Book Synopsis Fair Division and Collective Welfare by : Herve Moulin
Download or read book Fair Division and Collective Welfare written by Herve Moulin and published by MIT Press. This book was released on 2004-08-20 with total page 302 pages. Available in PDF, EPUB and Kindle. Book excerpt: The concept of fair division is as old as civil society itself. Aristotle's "equal treatment of equals" was the first step toward a formal definition of distributive fairness. The concept of collective welfare, more than two centuries old, is a pillar of modern economic analysis. Reflecting fifty years of research, this book examines the contribution of modern microeconomic thinking to distributive justice. Taking the modern axiomatic approach, it compares normative arguments of distributive justice and their relation to efficiency and collective welfare. The book begins with the epistemological status of the axiomatic approach and the four classic principles of distributive justice: compensation, reward, exogenous rights, and fitness. It then presents the simple ideas of equal gains, equal losses, and proportional gains and losses. The book discusses three cardinal interpretations of collective welfare: Bentham's "utilitarian" proposal to maximize the sum of individual utilities, the Nash product, and the egalitarian leximin ordering.

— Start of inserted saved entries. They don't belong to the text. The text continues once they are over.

(** * WinDevicesLib: USB topology discovery

    A shallow embedding of the USB descriptor parser
    ([UsbDescriptorParser.cpp]), the kernel transport
    ([DeviceCommunication.cpp]), the hub model ([UsbHub.cpp]) and the
    topology walker ([DevicesManager.cpp]), with the properties of the
    specification stated and settled against them.

    Conventions.  Unsigned machine integers ([UCHAR], [USHORT], [ULONG],
    [size_t]) are values of [N]; conversions that truncate are written
    out.  Byte buffers are [list byte]; an address inside a buffer is its
    offset from the start of the buffer.  Where the code loads through
    a raw pointer without keeping inside the block it allocated, the
    load is given what the heap holds behind the block.
    [std::map<size_t, T>] is [gmap N T].  C++ exceptions are the
    [Throw] outcome of an error monad. *)

From Stdlib Require Import NArith ZArith Lia Bool List.
From Stdlib Require Import Strings.Byte.
From stdpp Require Import gmap strings list fin_maps sorting.

Open Scope N_scope.

(* ===================================================================== *)
(** * Constants of the Windows SDK headers (usbspec.h, usbioctl.h)       *)
(* ===================================================================== *)

(** The SDK headers are not part of the repository; the values below are
    those of usbspec.h, usbioctl.h, usbuser.h and winerror.h, with the
    byte packing these headers declare. *)

Module Sdk.

(** Descriptor type tags, usbspec.h. *)
Definition USB_DEVICE_DESCRIPTOR_TYPE : N := 1.
Definition USB_CONFIGURATION_DESCRIPTOR_TYPE : N := 2.
Definition USB_STRING_DESCRIPTOR_TYPE : N := 3.
Definition USB_INTERFACE_DESCRIPTOR_TYPE : N := 4.
Definition USB_OTHER_SPEED_CONFIGURATION_DESCRIPTOR_TYPE : N := 7.
(** * News scraper (scraper.py): shallow embedding and verified properties

    The Python module drives a Selenium browser session.  The browser, the
    clock and the logger are effects; they are modelled by an explicit state
    (an abstract browser world plus the trace of observable events) threaded
    through a small state-and-exception monad.  Python exceptions are values
    of type [exn]; [try]/[except]/[finally] are combinators of the monad. *)

From Stdlib Require Import List String Ascii ZArith Bool Lia Arith.
From Stdlib Require Import DecimalString.
Import ListNotations.
Open Scope string_scope.

Set Implicit Arguments.
Set Warnings "-register-all".

(** ** Python values used by the scraper *)

(** [str.isspace] on one code point below 256. *)
Definition isspace (c : ascii) : bool :=
  let n := nat_of_ascii c in
  (((9 <=? n) && (n <=? 13)) || ((28 <=? n) && (n <=? 32))
   || (n =? 133) || (n =? 160))%nat.

Fixpoint lstrip_chars (l : list ascii) : list ascii :=
  match l with
  | [] => []
  | c :: l' => if isspace c then lstrip_chars l' else l
  end.

(** [s.strip()]: leading and trailing whitespace removed. *)
Definition strip (s : string) : string :=
  string_of_list_ascii
    (rev (lstrip_chars (rev (lstrip_chars (list_ascii_of_string s))))).

(** Truth value of a [str]: non-empty. *)
Definition truthy (s : string) : bool :=
  match s with
  | EmptyString => false
  | String _ _ => true
  end.

(** Truth value of a value that is a [str] or [None]. *)
Definition truthy_opt (v : option string) : bool :=
  match v with
  | None => false
  | Some s => truthy s
  end.

(** [s[:n]] *)
Definition slice_to (n : nat) (s : string) : string := substring 0 n s.

(** [str(n)] for an [int]. *)
Definition str_of_Z (z : Z) : string := NilZero.string_of_int (Z.to_int z).

(** [range(n)] *)
Definition range (n : Z) : list Z := map Z.of_nat (seq 0 (Z.to_nat n)).

(** ** Exceptions *)

(** The exception classes the module meets; the Selenium ones all derive
    from [WebDriverException], everything derives from [Exception]. *)
Inductive exn_class : Type :=
| Exception
| WebDriverException
| NoSuchElementException
| TimeoutException
| StaleElementReferenceException
| ValueError
| OverflowError.

Definition exn_class_eqb (c d : exn_class) : bool :=
  match c, d with
  | Exception, Exception
  | WebDriverException, WebDriverException
  | NoSuchElementException, NoSuchElementException
  | TimeoutException, TimeoutException
  | StaleElementReferenceException, StaleElementReferenceException
  | ValueError, ValueError
  | OverflowError, OverflowError => true
  | _, _ => false
  end.

(** [issubclass c d] *)
Definition issubclass (c d : exn_class) : bool :=
  match d with
  | Exception => true
  | WebDriverException =>
      match c with
      | WebDriverException | NoSuchElementException | TimeoutException
      | StaleElementReferenceException => true
      | _ => false
      end
  | _ => exn_class_eqb c d
  end.

(** A raised exception: its class and [str(e)]. *)
Record exn : Type := Raise { exn_type : exn_class; exn_str : string }.

Definition isinstance (e : exn) (c : exn_class) : bool :=
  issubclass (exn_type e) c.

Arguments isinstance : simpl never.

(** Outcome of an expression that may raise. *)
Definition result (A : Type) : Type := (exn + A)%type.

(** ** Selenium objects *)

(** The locator kinds of [selenium.webdriver.common.by.By] (plain strings). *)
Module By.
Definition CLASS_NAME : string := "class name".
Definition TAG_NAME : string := "tag name".
Definition CSS_SELECTOR : string := "css selector".
End By.

(** A [WebElement] as the module uses it: its [text] property, its
    [get_attribute] method ([None] when the attribute is missing) and its
    [find_element] method.  Each may raise.  The module asks each question
    of each element at most once, so one answer per question is enough. *)
Inductive WebElement : Type :=
  mkWebElement {
    text : result string;
    get_attribute : string -> result (option string);
    find_element : string -> string -> result WebElement
  }.

(** The browser session and the clock, as an interface over an abstract
    world [W].  Every operation may change the world and may raise. *)
Class WebDriver (W : Type) : Type := {
  (** [Service(); webdriver.Chrome(service=..., options=...)] *)
  drv_Chrome : W -> result unit * W;
  (** [driver.set_page_load_timeout(t)] *)
  drv_set_page_load_timeout : Z -> W -> result unit * W;
  (** [driver.get(url)] *)
  drv_get : string -> W -> result unit * W;
  (** [WebDriverWait(driver, t).until(EC.presence_of_element_located((by, v)))] *)
  drv_wait_presence : Z -> string -> string -> W -> result unit * W;
  (** [driver.find_element(by, v)] *)
  drv_find_element : string -> string -> W -> result WebElement * W;
  (** [driver.find_elements(by, v)] *)
  drv_find_elements : string -> string -> W -> result (list WebElement) * W;
  (** [driver.quit()] *)
  drv_quit : W -> result unit * W;
  (** [datetime.now().isoformat()] *)
  clock_now : W -> string * W
}.

(** ** Observable events *)

Inductive level : Type := DEBUG | INFO | WARNING | ERROR.

(** What a run leaves behind: calls of the logger, [time.sleep] calls, page
    navigations ([driver.get]), and the entry of a traced method (used to
    count how often the extraction pipeline is invoked). *)
Inductive event : Type :=
| Log (lvl : level) (msg : string)
| Sleep (secs : Z)
| Nav (url : string)
| Call (method : string).

Definition is_call (ev : event) : bool :=
  match ev with Call _ => true | _ => false end.

Definition is_sleep (ev : event) : bool :=
  match ev with Sleep _ => true | _ => false end.

Definition is_nav (ev : event) : bool :=
  match ev with Nav _ => true | _ => false end.

(** ** The monad *)

Record state (W : Type) : Type := mkState { world : W; trace : list event }.

Definition M (W A : Type) : Type := state W -> result A * state W.

Section Monad.
Context {W : Type}.

Definition ret {A} (a : A) : M W A := fun s => (inr a, s).

Definition raise {A} (e : exn) : M W A := fun s => (inl e, s).

Definition bind {A B} (m : M W A) (k : A -> M W B) : M W B :=
  fun s =>
    match m s with
    | (inr a, s') => k a s'
    | (inl e, s') => (inl e, s')
    end.

(** A pure expression that may raise, run inside the monad. *)
Definition lift {A} (r : result A) : M W A := fun s => (r, s).

Definition emit (ev : event) : M W unit :=
  fun s => (inr tt, {| world := world s; trace := trace s ++ [ev] |}).

(** A browser operation run on the world. *)
Definition on_world {A} (op : W -> result A * W) : M W A :=
  fun s =>
    let (r, w) := op (world s) in
    (r, {| world := w; trace := trace s |}).

(** [try: m  except c1: h1 ... except cn: hn]: the first clause whose
    class the exception is an instance of handles it; an exception of a
    handler propagates. *)
Fixpoint dispatch {A} (handlers : list (exn_class * (exn -> M W A)))
         (e : exn) : M W A :=
  match handlers with
  | [] => raise e
  | (c, h) :: rest => if isinstance e c then h e else dispatch rest e
  end.

Definition try_except {A} (m : M W A)
           (handlers : list (exn_class * (exn -> M W A))) : M W A :=
  fun s =>
    match m s with
    | (inr a, s') => (inr a, s')
    | (inl e, s') => dispatch handlers e s'
    end.

(** [try: m  finally: f]: an exception of [f] replaces the outcome of [m]. *)
Definition try_finally {A} (m : M W A) (f : M W unit) : M W A :=
  fun s =>
    match m s with
    | (r, s') =>
        match f s' with
        | (inr _, s'') => (r, s'')
        | (inl e, s'') => (inl e, s'')
        end
    end.
End Monad.

Notation "x <- m ;; k" := (bind m (fun x => k))
  (at level 61, m at next level, right associativity).
Notation "m ;; k" := (bind m (fun _ => k))
  (at level 61, right associativity).

(** ** The program *)

(** [class Article]: a dataclass; [link] and [image] come from
    [get_attribute] and may be [None]; [scrape_date] defaults to [None]. *)
Record Article : Type := mkArticle {
  title : string;
  kicker : string;
  link : option string;
  image : option string;
  scrape_date : option string
}.

(** The [article_info] dict of [_scrape_with_selenium]: four fixed keys. *)
Record ArticleInfo : Type := mkInfo {
  info_title : string;
  info_link : option string;
  info_kicker : string;
  info_image : option string
}.

Definition set_title (d : ArticleInfo) (v : string) : ArticleInfo :=
  mkInfo v (info_link d) (info_kicker d) (info_image d).
Definition set_link (d : ArticleInfo) (v : option string) : ArticleInfo :=
  mkInfo (info_title d) v (info_kicker d) (info_image d).
Definition set_kicker (d : ArticleInfo) (v : string) : ArticleInfo :=
  mkInfo (info_title d) (info_link d) v (info_image d).
Definition set_image (d : ArticleInfo) (v : option string) : ArticleInfo :=
  mkInfo (info_title d) (info_link d) (info_kicker d) v.

(** The attributes of [NewsScraperProcessor] the scraping methods read. *)
Record NewsScraperProcessor : Type := mkProcessor {
  base_url : string;
  max_retries : Z;
  retry_delay : Z
}.

(** [NewsScraperProcessor.__init__] *)
Definition init_processor : NewsScraperProcessor :=
  {| base_url := "https://www.yogonet.com/international/";
     max_retries := 3;
     retry_delay := 5 |}.

Definition selector : Type := (string * string)%type.

(** The largest number of seconds [time.sleep] accepts: its nanoseconds
    must fit a C [int64] ([2^63 - 1] nanoseconds). *)
Definition max_sleep : Z := 9223372036.

(** A length [time.sleep] accepts. *)
Definition valid_sleep (secs : Z) : Prop := (0 <= secs <= max_sleep)%Z.

(** [s.split()]: the maximal runs of non-whitespace characters.  [word]
    holds the characters of the run being read. *)
Definition flush (word : list ascii) : list (list ascii) :=
  match word with
  | [] => []
  | _ :: _ => [word]
  end.

Fixpoint split_chars (l word : list ascii) : list (list ascii) :=
  match l with
  | [] => flush word
  | c :: l' =>
      if isspace c
      then (flush word ++ split_chars l' [])%list
      else split_chars l' (word ++ [c])%list
  end.

Definition split (s : string) : list string :=
  map string_of_list_ascii (split_chars (list_ascii_of_string s) []).

(** [c.isupper()] for one code point below 256: an uppercase letter. *)
Definition isupper (c : ascii) : bool :=
  let n := nat_of_ascii c in
  (((65 <=? n) && (n <=? 90)) || ((192 <=? n) && (n <=? 214))
   || ((216 <=? n) && (n <=? 222)))%nat.

(** [word and word[0].isupper()] *)
Definition is_capital_word (word : string) : bool :=
  match word with
  | EmptyString => false
  | String c _ => isupper c
  end.

(** One row of the data frame of [process_data]: the attributes of the
    article ([vars(article)]) and the three computed columns. *)
Record Row : Type := mkRow {
  row_article : Article;
  title_word_count : nat;
  title_char_count : nat;
  capital_words : list string
}.

(** The three column assignments of lines 267-271, on one row. *)
Definition add_metrics (a : Article) : Row :=
  {| row_article := a;
     title_word_count := List.length (split (title a));
     title_char_count := String.length (title a);
     capital_words := filter is_capital_word (split (title a)) |}.

Section Program.
Context {W : Type} `{WebDriver W}.

(** *** Primitives *)

Definition logger (lvl : level) (msg : string) : M W unit :=
  emit (Log lvl msg).

(** [time.sleep(secs)] for an [int]: the length is first converted to
    nanoseconds in a C [int64], which fails with [OverflowError] beyond
    [max_sleep] seconds either way; then a negative length is a
    [ValueError]. *)
Definition time_sleep (secs : Z) : M W unit :=
  if ((secs <? - max_sleep) || (max_sleep <? secs))%Z
  then raise (Raise OverflowError
                    "timestamp too large to convert to C _PyTime_t")
  else if (secs <? 0)%Z
       then raise (Raise ValueError "sleep length must be non-negative")
       else emit (Sleep secs).
Lemma sub_go_cons (p : pattern) (prev : option ascii) (c : ascii) (s : string) :
  sub_go p "" prev (String c s) 0 =
  match match_at p prev (String c s) false with
  | Some (S n) => sub_go p "" (Some c) s n
  | Some 0 =>
      match match_at p prev (String c s) true with
      | Some (S n) => sub_go p "" (Some c) s n
      | _ => String c (sub_go p "" (Some c) s 0)
      end
  | None => String c (sub_go p "" (Some c) s 0)
  end.
Proof. reflexivity. Qed.

Lemma sub_go_map (p : pattern) (s : string) :
  case_blind g p = true ->
  forall prev n,
  sub_go p "" (option_map g prev) (map_str g s) n = map_str g (sub_go p "" prev s n).
Proof.
  intros B. induction s as [|c s IH]; intros prev n.
  - change (map_str g "") with "". now rewrite !sub_go_nil.
  - destruct n as [|n]; [|apply (IH (Some c))].
    change (map_str g (String c s)) with (String (g c) (map_str g s)).
    rewrite (sub_go_cons p (option_map g prev) (g c) (map_str g s)).
    rewrite (sub_go_cons p prev c s).
    change (String (g c) (map_str g s)) with (map_str g (String c s)).
    rewrite !match_at_map by assumption.
    change (Some (g c)) with (option_map g (Some c)).
    destruct (match_at p prev (String c s) false) as [[|k]|].
    + destruct (match_at p prev (String c s) true) as [[|k]|].
      * change (map_str g (String c ?x)) with (String (g c) (map_str g x)).
        f_equal. apply IH.
      * apply IH.
      * change (map_str g (String c ?x)) with (String (g c) (map_str g x)).
        f_equal. apply IH.
    + apply IH.
    + change (map_str g (String c ?x)) with (String (g c) (map_str g x)).
      f_equal. apply IH.
Qed.

Lemma clean_line_map (p : pattern) (line : string) :
  case_blind g p = true -> clean_line p ((map_str g) line) = (map_str g) (clean_line p line).
Proof.
  intros B. unfold clean_line, sub.
  rewrite <- gs_strip. f_equal. apply (sub_go_map p line B None 0).
Qed.

Lemma first_match_map (pats : list pattern) (line : string) :
  forallb (case_blind g) pats = true ->
  first_match pats ((map_str g) line) = first_match pats line.
Proof.
  unfold first_match. induction pats as [|p pats IH]; simpl; [reflexivity|].
  intros B. apply andb_true_iff in B. destruct B as [Bp B].
  unfold matches at 1 3.
  change (match_at p None ((map_str g) line) false)
    with (match_at p ((option_map g) None) ((map_str g) line) false).
  rewrite (match_at_map p None line false Bp).
  destruct (match_at p None line false); [reflexivity | now apply IH].
Qed.

Lemma first_match_in (pats : list pattern) (line : string) (p : pattern) :
  first_match pats line = Some p -> In p pats.
Proof. unfold first_match. intros H. now apply find_some in H. Qed.
(** Each constructor, as a builder of a kit in a fresh object. *)
Lemma heldBase_MakeBaseInput outpoint witnessType signDescriptor heightHint
    w op sd :
  readOutPoint outpoint w = Some op ->
  readSignDesc signDescriptor w = Some sd ->
  exists l w1,
    heldBase (MakeBaseInput outpoint witnessType signDescriptor heightHint) w
    = Some (KitOfBase l, w1)
    /\ allocBase (mkBaseInput (mkInputKit op witnessType sd heightHint 0)) w
       = Some (l, w1).
Proof.
  intros Hop Hsd.
  destruct (allocBase_fresh
              (mkBaseInput (mkInputKit op witnessType sd heightHint 0)) w)
    as (l & w1 & Halloc & _).
  exists l, w1. split; [| exact Halloc].
  unfold heldBase, bind.
  rewrite (MakeBaseInput_run _ _ _ _ _ _ _ Hop Hsd), Halloc. reflexivity.
Qed.

Lemma newBase_NewBaseInput outpoint witnessType signDescriptor heightHint
    w op sd :
  readOutPoint outpoint w = Some op ->
  readSignDesc signDescriptor w = Some sd ->
  exists l w1,
    newBase (NewBaseInput outpoint witnessType signDescriptor heightHint) w
    = Some (KitOfBase l, w1)
    /\ allocBase (mkBaseInput (mkInputKit op witnessType sd heightHint 0)) w
       = Some (l, w1).
Proof.
  intros Hop Hsd.
  destruct (allocBase_fresh
              (mkBaseInput (mkInputKit op witnessType sd heightHint 0)) w)
    as (l & w1 & Halloc & _).
  exists l, w1. split; [| exact Halloc].
  unfold newBase, bind.
  rewrite (NewBaseInput_run _ _ _ _ _ _ _ Hop Hsd), Halloc. reflexivity.
Qed.

Lemma newBase_NewCsvInput outpoint witnessType signDescriptor heightHint
    blockToMaturity w op sd :
  readOutPoint outpoint w = Some op ->
  readSignDesc signDescriptor w = Some sd ->
  exists l w1,
    newBase (NewCsvInput outpoint witnessType signDescriptor heightHint
               blockToMaturity) w
    = Some (KitOfBase l, w1)
    /\ allocBase
         (mkBaseInput
            (mkInputKit op witnessType sd heightHint blockToMaturity)) w
       = Some (l, w1).
Proof.
  intros Hop Hsd.
  destruct (allocBase_fresh
              (mkBaseInput
                 (mkInputKit op witnessType sd heightHint blockToMaturity)) w)
    as (l & w1 & Halloc & _).
  exists l, w1. split; [| exact Halloc].
  unfold newBase, bind.
  rewrite (NewCsvInput_run _ _ _ _ _ _ _ _ Hop Hsd), Halloc. reflexivity.
Qed.

Lemma heldHtlc_MakeHtlcSucceedInput outpoint signDescriptor pre heightHint
    blocksToMaturity w op sd :
  readOutPoint outpoint w = Some op ->
  readSignDesc signDescriptor w = Some sd ->
  exists l w1,
    heldHtlc (MakeHtlcSucceedInput outpoint signDescriptor pre heightHint
                blocksToMaturity) w
    = Some (KitOfHtlc l, w1)
    /\ allocHtlc
         (mkHtlcSucceedInput
            (mkInputKit op HtlcAcceptedRemoteSuccess sd heightHint
               blocksToMaturity) pre) w
       = Some (l, w1).
Proof.
  intros Hop Hsd.
  destruct (allocHtlc_fresh
              (mkHtlcSucceedInput
                 (mkInputKit op HtlcAcceptedRemoteSuccess sd heightHint
                    blocksToMaturity) pre) w)
    as (l & w1 & Halloc & _).
  exists l, w1. split; [| exact Halloc].
  unfold heldHtlc, bind.
  rewrite (MakeHtlcSucceedInput_run _ _ _ _ _ _ _ _ Hop Hsd), Halloc.
  reflexivity.
Qed.

(** The kit found in the fresh object. *)
Lemma allocBase_readKit b w l w1 :
  allocBase b w = Some (l, w1) ->
  readKit (KitOfBase l) w1 = Some (base_inputKit b).
Proof.
  intros Halloc.
  destruct (allocBase_fresh b w) as (l' & w1' & Halloc' & _ & Hl & _).
  rewrite Halloc in Halloc'. injection Halloc' as <- <-.
  apply readKit_base, Hl.
Qed.
Lemma osim_loop (R : A -> B -> Prop) (R' : A' -> B' -> Prop) fuel body body' a b :
  (forall a b, R a b -> osim (sum_rel R R') (body a) (body' b)) -> R a b ->
  osim R' (loop fuel body a) (loop fuel body' b).
Proof.
  intros Hs. revert a b. induction fuel as [|n IH]; intros a b Hab; [done|]. simpl.
  specialize (Hs a b Hab). destruct (body a) as [[?|?]|], (body' b) as [[?|?]|]; simpl in *; try done; auto.
Qed.

Lemma osim_eq (f : B -> A) c d : osim (fun a b => a = f b) c d -> c = (x ← d; mret (f x)).
Proof. destruct c, d; simpl; try done; by intros ->. Qed.
End simulation.
(* ===== verification/Base64.v ===== *)
(** * Base64 (mongoose.c, common/base64.c)

    The streaming encoder [cs_base64_init]/[update]/[finish], the one-shot
    encoder (the macro [BASE64_ENCODE_BODY] behind [cs_base64_encode] and
    [cs_fprint_base64]) and the decoder, against RFC 4648. *)

From Stdlib Require Import ZArith Lia String.
From stdpp Require Import base list numbers option.
From S2P Require Import Prelude.

Local Open Scope Z_scope.

(** ** The code *)

Definition NUM_UPPERCASES : Z := 26.
Definition NUM_LETTERS : Z := 52.
Definition NUM_DIGITS : Z := 10.

(** [out] is what the callback [b64_putc] has received, in order. *)
Record cs_base64_ctx := mk_ctx { chunk : list Z; chunk_size : Z; out : list Z }.

Definition b64_putc (ctx : cs_base64_ctx) (ch : Z) : cs_base64_ctx :=
  mk_ctx (chunk ctx) (chunk_size ctx) (out ctx ++ [ch]).

Definition cs_base64_emit_code (ctx : cs_base64_ctx) (v : Z) : cs_base64_ctx :=
  if v <? NUM_UPPERCASES then b64_putc ctx (v + 65)
  else if v <? NUM_LETTERS then b64_putc ctx (v - NUM_UPPERCASES + 97)
  else if v <? NUM_LETTERS + NUM_DIGITS then b64_putc ctx (v - NUM_LETTERS + 48)
  else b64_putc ctx (if v - NUM_LETTERS - NUM_DIGITS =? 0 then 43 else 47).

Definition cs_base64_emit_chunk (ctx : cs_base64_ctx) : outcome cs_base64_ctx :=
  a ← rd (chunk ctx) 0; b ← rd (chunk ctx) 1; c ← rd (chunk ctx) 2;
  let ctx := cs_base64_emit_code ctx (Z.shiftr a 2) in
  let ctx := cs_base64_emit_code ctx (Z.lor (Z.shiftl (Z.land a 3) 4) (Z.shiftr b 4)) in
  let ctx := if chunk_size ctx >? 1
    then cs_base64_emit_code ctx (Z.lor (Z.shiftl (Z.land b 15) 2) (Z.shiftr c 6)) else ctx in
  let ctx := if chunk_size ctx >? 2 then cs_base64_emit_code ctx (Z.land c 63) else ctx in
  mret ctx.

(** The chunk is not initialised: its old content is a parameter. *)
Definition cs_base64_init (junk : list Z) : cs_base64_ctx := mk_ctx junk 0 [].

Definition cs_base64_update (ctx : cs_base64_ctx) (str : list Z) (len : Z) : outcome cs_base64_ctx :=
  loop (S (Z.to_nat len)) (fun '(i, ctx) =>
    if i <? len then
      v ← rd str i;
      ch ← wr (chunk ctx) (chunk_size ctx) v;
      let ctx := mk_ctx ch (chunk_size ctx + 1) (out ctx) in
      if chunk_size ctx =? 3 then
        ctx ← cs_base64_emit_chunk ctx;
        mret (inl (i + 1, mk_ctx (chunk ctx) 0 (out ctx)))
      else mret (inl (i + 1, ctx))
    else mret (inr ctx)) (0, ctx).

Definition cs_base64_finish (ctx : cs_base64_ctx) : outcome cs_base64_ctx :=
  if chunk_size ctx >? 0 then
    ch ← memset (chunk ctx) (chunk_size ctx) 0 (3 - chunk_size ctx);
    ctx ← cs_base64_emit_chunk (mk_ctx ch (chunk_size ctx) (out ctx));
    loop 4 (fun '(i, ctx) =>
      if i <? 3 - chunk_size ctx then mret (inl (i + 1, b64_putc ctx 61))
      else mret (inr ctx)) (0, ctx)
  else mret ctx.

Definition b64 : list Z :=
  lit "ABCDEFGHIJKLMNOPQRSTUVWXYZabcdefghijklmnopqrstuvwxyz0123456789+/".

(** The macro: [OUT] and [FLUSH] are the two macros it expands, given the
    destination and [j]. *)
Definition BASE64_ENCODE_BODY {D} (OUT : D -> Z -> Z -> outcome D) (FLUSH : D -> Z -> outcome D)
    (src : list Z) (src_len : Z) (dst : D) : outcome D :=
  '(j, dst) ← loop (S (Z.to_nat src_len)) (fun '(i, j, dst) =>
      if i <? src_len then
        a ← rd src i;
        b ← (if i + 1 >=? src_len then mret 0 else rd src (i + 1));
        c ← (if i + 2 >=? src_len then mret 0 else rd src (i + 2));
        ch ← rd b64 (Z.shiftr a 2);
        dst ← OUT dst j ch; j ← int (j + 1);
        ch ← rd b64 (Z.lor (Z.shiftl (Z.land a 3) 4) (Z.shiftr b 4));
        dst ← OUT dst j ch; j ← int (j + 1);
        '(dst, j) ← (if i + 1 <? src_len then
                       ch ← rd b64 (Z.lor (Z.shiftl (Z.land b 15) 2) (Z.shiftr c 6));
                       dst ← OUT dst j ch; j ← int (j + 1); mret (dst, j)
                     else mret (dst, j));
        '(dst, j) ← (if i + 2 <? src_len then
                       ch ← rd b64 (Z.land c 63);
                       dst ← OUT dst j ch; j ← int (j + 1); mret (dst, j)
                     else mret (dst, j));
        i ← int (i + 3);
        mret (inl (i, j, dst))
      else mret (inr (j, dst))) (0, 0, dst);
  '(j, dst) ← loop 4 (fun '(j, dst) =>
      if j mod 4 =? 0 then mret (inr (j, dst))
      else dst ← OUT dst j 61; j ← int (j + 1); mret (inl (j, dst))) (j, dst);
  FLUSH dst j.

Definition cs_base64_encode (src : list Z) (src_len : Z) (dst : list Z) : outcome (list Z) :=
  BASE64_ENCODE_BODY (fun dst j ch => wr dst j ch) (fun dst j => wr dst j 0) src src_len dst.

(** The destination is the stream [f]: what has been written to it. *)
Definition cs_fprint_base64 (f : list Z) (src : list Z) (src_len : Z) : outcome (list Z) :=
  BASE64_ENCODE_BODY (fun f _ ch => mret (f ++ [ch])) (fun f _ => mret f) src src_len f.

Definition from_b64_tab : list Z :=
  [255; 255; 255; 255;  255; 255; 255; 255;
   255; 255; 255; 255;  255; 255; 255; 255;
   255; 255; 255; 255;  255; 255; 255; 255;
   255; 255; 255; 255;  255; 255; 255; 255;
   255; 255; 255; 255;  255; 255; 255; 255;
   255; 255; 255; 62;   255; 255; 255; 63;
   52; 53; 54; 55;      56; 57; 58; 59;
   60; 61; 255; 255;    255; 200; 255; 255;
   255; 0; 1; 2;        3; 4; 5; 6;
   7; 8; 9; 10;         11; 12; 13; 14;
   15; 16; 17; 18;      19; 20; 21; 22;
   23; 24; 25; 255;     255; 255; 255; 255;
   255; 26; 27; 28;     29; 30; 31; 32;
   33; 34; 35; 36;      37; 38; 39; 40;
   41; 42; 43; 44;      45; 46; 47; 48;
   49; 50; 51; 255;     255; 255; 255; 255].

Definition from_b64 (ch : Z) : outcome Z := rd from_b64_tab (Z.land ch 127).

(** The condition of the decoder's loop, with the four values it assigns. *)
Definition decode_cond (s : list Z) (p len : Z) : outcome (option (Z * Z * Z * Z)) :=
  if len >=? 4 then
    ch ← rd s p; a ← from_b64 ch;
    if a =? 255 then mret None else
    ch ← rd s (p + 1); b ← from_b64 ch;
    if b =? 255 then mret None else
    ch ← rd s (p + 2); c ← from_b64 ch;
    if c =? 255 then mret None else
    ch ← rd s (p + 3); d ← from_b64 ch;
    if d =? 255 then mret None else mret (Some (a, b, c, d))
  else mret None.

It also discusses the two main ordinal definitions of collective welfare: the majority relation and the Borda scoring method. The Shapley value is the single most important contribution of game theory to distributive justice. A formula to divide jointly produced costs or benefits fairly, it is especially useful when the pattern of externalities renders useless the simple ideas of equality and proportionality. The book ends with two versatile methods for dividing commodities efficiently and fairly when only ordinal preferences matter: competitive equilibrium with equal incomes and egalitarian equivalence. The book contains a wealth of empirical examples and exercises.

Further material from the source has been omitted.